[[ Listed records, beginning ]]

(* ===== verification/FileSystem.v ===== *)
(** * Files and directories (src/file.c, src/mkdirp.c, src/path-normalize.c)

    The file system is a finite map from path names to directories and regular
    files; a set of names stands for what the process may not create or write.
    Repeated and trailing slashes do not matter; the components "." and ".."
    are not resolved, and access bits, which no function here reads, are left
    out. *)

From stdpp Require Import gmap.
From S2P Require Import Prelude CStr Md5.

Definition slash : Z := 47.

Inductive node := Dir | Reg (data : list Z).

#[export] Instance node_eq_dec : EqDecision node.
Proof. solve_decision. Defined.

Record fsys := Fsys { files : gmap (list Z) node; denied : gset (list Z) }.

(** ** Names *)

Fixpoint collapse (after_slash : bool) (p : list Z) : list Z :=
  match p with
  | [] => []
  | c :: p' =>
      if c =? slash then if after_slash then collapse true p' else c :: collapse true p'
      else c :: collapse false p'
  end.

(** The result is NULL when [__strdup] refuses the empty string. *)
Definition path_normalize (path : list Z) : option (list Z) :=
  match path with [] => None | _ => Some (collapse false path) end.

(** The name under which the kernel finds a path. *)
Definition canon (p : list Z) : list Z :=
  let q := collapse false p in
  match strrchr q slash with
  | Some (c :: pre, [_]) => c :: pre
  | _ => q
  end.

Definition dirname (p : list Z) : list Z :=
  match strrchr (canon p) slash with
  | None => [46]
  | Some ([], _) => [slash]
  | Some (pre, _) => pre
  end.

Fixpoint strip_slashes (p : list Z) : list Z :=
  match p with
  | [] => []
  | c :: p' =>
      match strip_slashes p' with
      | [] => if c =? slash then [] else [c]
      | q => c :: q
      end
  end.

(** [basename] of the C library: the path without its trailing slashes, which
    it cuts off in place, and the last component. *)
Definition basename (path : list Z) : list Z * list Z :=
  match strip_slashes path with
  | [] => (path, match path with [] => [46] | _ => [slash] end)
  | p => (p, match strrchr p slash with Some (_, post) => drop 1 post | None => p end)
  end.

(** ** System calls *)

Definition node_at (fs : fsys) (p : list Z) : option node :=
  let q := canon p in
  if decide (q = [slash] \/ q = [46]) then Some Dir else files fs !! q.

Definition put_node (fs : fsys) (p : list Z) (nd : node) : fsys :=
  Fsys (<[canon p := nd]> (files fs)) (denied fs).

Definition may_create (fs : fsys) (p : list Z) : bool :=
  bool_decide (node_at fs (dirname p) = Some Dir /\ canon p ∉ denied fs /\ canon p <> []).

Inductive mkdir_result := MkOk | MkEexist | MkErr.

Definition mkdir (fs : fsys) (p : list Z) : fsys * mkdir_result :=
  match node_at fs p with
  | Some _ => (fs, MkEexist)
  | None => if may_create fs p then (put_node fs p Dir, MkOk) else (fs, MkErr)
  end.

(** [fopen(p, "w+")]: the file is created or emptied. *)
Definition fopen_w (fs : fsys) (p : list Z) : option fsys :=
  match node_at fs p with
  | Some Dir => None
  | Some (Reg _) => if decide (canon p ∈ denied fs) then None else Some (put_node fs p (Reg []))
  | None => if may_create fs p then Some (put_node fs p (Reg [])) else None
  end.

(** What reading the file at [p] to its end delivers; nothing for a directory. *)
Definition fopen_r (fs : fsys) (p : list Z) : option (list Z) :=
  match node_at fs p with Some (Reg d) => Some d | Some Dir => Some [] | None => None end.

(** [fwrite] at the end of the file that [fopen_w] opened. *)
Definition fappend (fs : fsys) (p bs : list Z) : fsys :=
  match node_at fs p with Some (Reg d) => put_node fs p (Reg (d ++ bs)) | _ => fs end.

(** ** src/mkdirp.c and src/file.c *)

Fixpoint mkdirp (fuel : nat) (fs : fsys) (path : list Z) : fsys * Z :=
  match fuel with
  | O => (fs, -1)
  | S fuel' =>
      match path_normalize path with
      | None => (fs, -1)
      | Some pathname =>
          let parent := match strrchr pathname slash with Some (pre, _) => pre | None => [] end in
          let '(fs, rc) := match parent with [] => (fs, 0) | _ => mkdirp fuel' fs parent end in
          if negb (rc =? 0) then (fs, -1) else
          let '(fs, r) := mkdir fs pathname in
          (fs, match r with MkErr => -1 | _ => 0 end)
      end
  end.

Definition mkdirp_all (fs : fsys) (path : list Z) : fsys * Z := mkdirp (S (length path)) fs path.

Definition file_existed (fs : fsys) (p : list Z) : bool :=
  match p with [] => false | _ => bool_decide (is_Some (node_at fs p)) end.

Definition is_dir (fs : fsys) (p : list Z) : bool :=
  match node_at fs p with Some Dir => true | _ => false end.

Definition is_file (fs : fsys) (p : list Z) : bool :=
  match node_at fs p with Some (Reg _) => true | _ => false end.

(** [dir_size] is what [ftell] reports at the end of a directory. *)
Definition file_size (dir_size : Z) (fs : fsys) (p : list Z) : Z :=
  match node_at fs p with Some (Reg d) => Z.of_nat (length d) | Some Dir => dir_size | None => 0 end.

(** [chmod] fails on a missing file. *)
Definition set_file_mode (fs : fsys) (p : list Z) : Z :=
  match node_at fs p with Some _ => 0 | None => -1 end.

Definition try_make_dir (fs : fsys) (p : list Z) : fsys * Z :=
  if file_existed fs p then (fs, 0) else
  let '(fs, ret) := mkdirp_all fs p in
  if ret =? -1 then (fs, -1) else (fs, set_file_mode fs p).

Definition create_new_file (fs : fsys) (p : list Z) : fsys * Z :=
  match fopen_w fs p with
  | None => (fs, -1)
  | Some fs => (fs, set_file_mode fs p)
  end.

Definition create_new_file_with_parent (fs : fsys) (p : list Z) : fsys * Z :=
  let '(fs, ret) := try_make_dir fs (dirname p) in
  if negb (ret =? 0) then (fs, -1) else create_new_file fs p.

(** The successive results of [fread] in [md5_file]. *)
Fixpoint freads (fuel : nat) (data : list Z) : list (list Z) :=
  let b := take BLOCK_SIZE data in
  match fuel with
  | O => [b]
  | S fuel' => if (length b <? BLOCK_SIZE)%nat then [b] else b :: freads fuel' (drop BLOCK_SIZE data)
  end.

(** The digits [md5_file] stores for a file with these contents. *)
Definition md5_of (data : list Z) : option (list Z) :=
  r ← md5_file (zeroed 64) (Some (freads (length data) data)); r.

Definition same_file (fs : fsys) (p md5 : list Z) : option bool :=
  if file_existed fs p then
    data ← fopen_r fs p;
    real_md5 ← md5_of data;
    Some (bool_decide (real_md5 = md5))
  else Some false.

[[ Listed records, end ]]

- Exercise objective -
The answer must be all the lines above that hold the word "negb".

- Written answer -
          if negb (rc =? 0) then (fs, -1) else
  if negb (ret =? 0) then (fs, -1) else create_new_file fs p.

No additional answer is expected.